(** The two modes ask for two different paths. *)
Lemma bip32PathOf_modes :
  bip32PathOf false = "m/44'/1024'/0'/0/0" /\
  bip32PathOf true = "m/44'/888'/0'/0/0" /\
  bip32PathOf true <> bip32PathOf false.
Proof.
  repeat split. discriminate.
Qed.

(** A successful [accountImportMnemonics] imported the WIF text of the key
    the SDK derived from the mnemonic along the path of the mode. *)
Lemma accountImportMnemonics_key draws mnemonics password neo
    (wallet : option (WalletRef KeyType CurveLabel)) wallet' mnemonics' res :
  accountImportMnemonics draws mnemonics password neo wallet
  = Ok (wallet', (mnemonics', res)) ->
  exists privateKey,
    PrivateKey_generateFromMnemonic mnemonics (bip32PathOf neo)
    = Ok privateKey /\
    mnemonics' = mnemonics /\
    accountImportPrivateKey draws (PrivateKey_serializeWIF privateKey)
      password wallet None = Ok (wallet', res).
Proof.
  unfold accountImportMnemonics.
  destruct (PrivateKey_generateFromMnemonic mnemonics (bip32PathOf neo))
    as [privateKey|e] eqn:Hkey; [simpl|discriminate].
  destruct (accountImportPrivateKey _ _ _ _ _) as [[w r0]|e] eqn:Hcall;
    [simpl|discriminate].
  intros [= <- <- <-]. exists privateKey. auto.
Qed.

Lemma find_fresh_last accs account :
  (forall b, In b accs -> address b <> address account) ->
  find (fun a => address a =? address account) (accs ++ [account])
  = Some account.
Proof.
  induction accs as [|a accs IH]; simpl; intros Hfresh.
  - now rewrite String.eqb_refl.
  - destruct (String.eqb_spec (address a) (address account)) as [E|E].
    + destruct (Hfresh a (or_introl eq_refl) E).
    + apply IH. intros b Hb. apply Hfresh. now right.
Qed.

(** After the import of an account with a fresh address, [decryptAccount]
    hands the SDK's [decrypt] the encrypted key, the address and the salt of
    that account, and the scrypt parameters [Account.create] was given. *)
Lemma decryptAccount_after_import draws str password wallet wallet' res
    attempt :
  accountImportPrivateKey draws str password (Some (Loaded wallet)) None
  = Ok (wallet', res) ->
  exists privateKey account,
    Account_create privateKey password (labelId draws)
      (scryptParamsOf (scrypt wallet)) (saltBytes draws) = Ok account /\
    (address account <> "" ->
     (forall b, In b (accounts wallet) -> address b <> address account) ->
     decryptAccount wallet' attempt =
     PrivateKey_decrypt (encryptedKey account) attempt (address account)
       (base64_to_hex (salt account)) (scryptParamsOf (scrypt wallet))).
Proof.
  intros Hcall.
  destruct (accountImportPrivateKey_ok _ _ _ (Loaded wallet) _ eq_refl Hcall)
    as (privateKey & account & _ & Hcreate & -> & _).
  exists privateKey, account. split; [exact Hcreate|].
  intros Hne Hfresh. rewrite (registerAccount_fresh _ _ Hfresh).
  unfold decryptAccount, getAccount. simpl.
  assert (Hset : truthy (address account) = true)
    by (unfold truthy; now apply negb_true_iff, String.eqb_neq).
  rewrite Hset, (find_fresh_last _ _ Hfresh). reflexivity.
Qed.

End Plumbing.

(** * Further properties *)

(** ** Deleting an account *)

Section Deleting.

Context {KeyType CurveLabel : Type} {sdk : Sdk KeyType CurveLabel}.

Implicit Types wallet : Wallet KeyType CurveLabel.
Implicit Types ref : WalletRef KeyType CurveLabel.
Implicit Types a b account : Account KeyType CurveLabel.
Implicit Types accs : list (Account KeyType CurveLabel).

Lemma accountDelete_resolved addr ref wallet :
  resolveWallet ref = Ok wallet ->
  accountDelete addr ref = accountDelete addr (Loaded wallet).
Proof.
  unfold accountDelete. intros ->. reflexivity.
Qed.

Lemma same_address_true (s : string) (d : option string) :
  same_address s d = true <-> d = Some s.
Proof.
  destruct d as [x|]; simpl; [|split; discriminate].
  rewrite String.eqb_eq. split; [now intros ->|now intros [= ->]].
Qed.

Lemma same_address_false (s : string) (d : option string) :
  same_address s d = false <-> d <> Some s.
Proof.
  rewrite <- same_address_true. destruct (same_address s d); split;
    congruence.
Qed.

EXERCISE DETAILS: Find the line with "destruct (PrivateKey_generateFromMnemonic mnemonics" in the entries above. Retype it and each line after it, exactly, through the line with "intros Hcall.", and stop there.

SOLVED PROBLEM:
  destruct (PrivateKey_generateFromMnemonic mnemonics (bip32PathOf neo))
    as [privateKey|e] eqn:Hkey; [simpl|discriminate].
  destruct (accountImportPrivateKey _ _ _ _ _) as [[w r0]|e] eqn:Hcall;
    [simpl|discriminate].
  intros [= <- <- <-]. exists privateKey. auto.
Qed.

Lemma find_fresh_last accs account :
  (forall b, In b accs -> address b <> address account) ->
  find (fun a => address a =? address account) (accs ++ [account])
  = Some account.
Proof.
  induction accs as [|a accs IH]; simpl; intros Hfresh.
  - now rewrite String.eqb_refl.
  - destruct (String.eqb_spec (address a) (address account)) as [E|E].
    + destruct (Hfresh a (or_introl eq_refl) E).
    + apply IH. intros b Hb. apply Hfresh. now right.
Qed.

(** After the import of an account with a fresh address, [decryptAccount]
    hands the SDK's [decrypt] the encrypted key, the address and the salt of
    that account, and the scrypt parameters [Account.create] was given. *)
Lemma decryptAccount_after_import draws str password wallet wallet' res
    attempt :
  accountImportPrivateKey draws str password (Some (Loaded wallet)) None
  = Ok (wallet', res) ->
  exists privateKey account,
    Account_create privateKey password (labelId draws)
      (scryptParamsOf (scrypt wallet)) (saltBytes draws) = Ok account /\
    (address account <> "" ->
     (forall b, In b (accounts wallet) -> address b <> address account) ->
     decryptAccount wallet' attempt =
     PrivateKey_decrypt (encryptedKey account) attempt (address account)
       (base64_to_hex (salt account)) (scryptParamsOf (scrypt wallet))).
Proof.
  intros Hcall.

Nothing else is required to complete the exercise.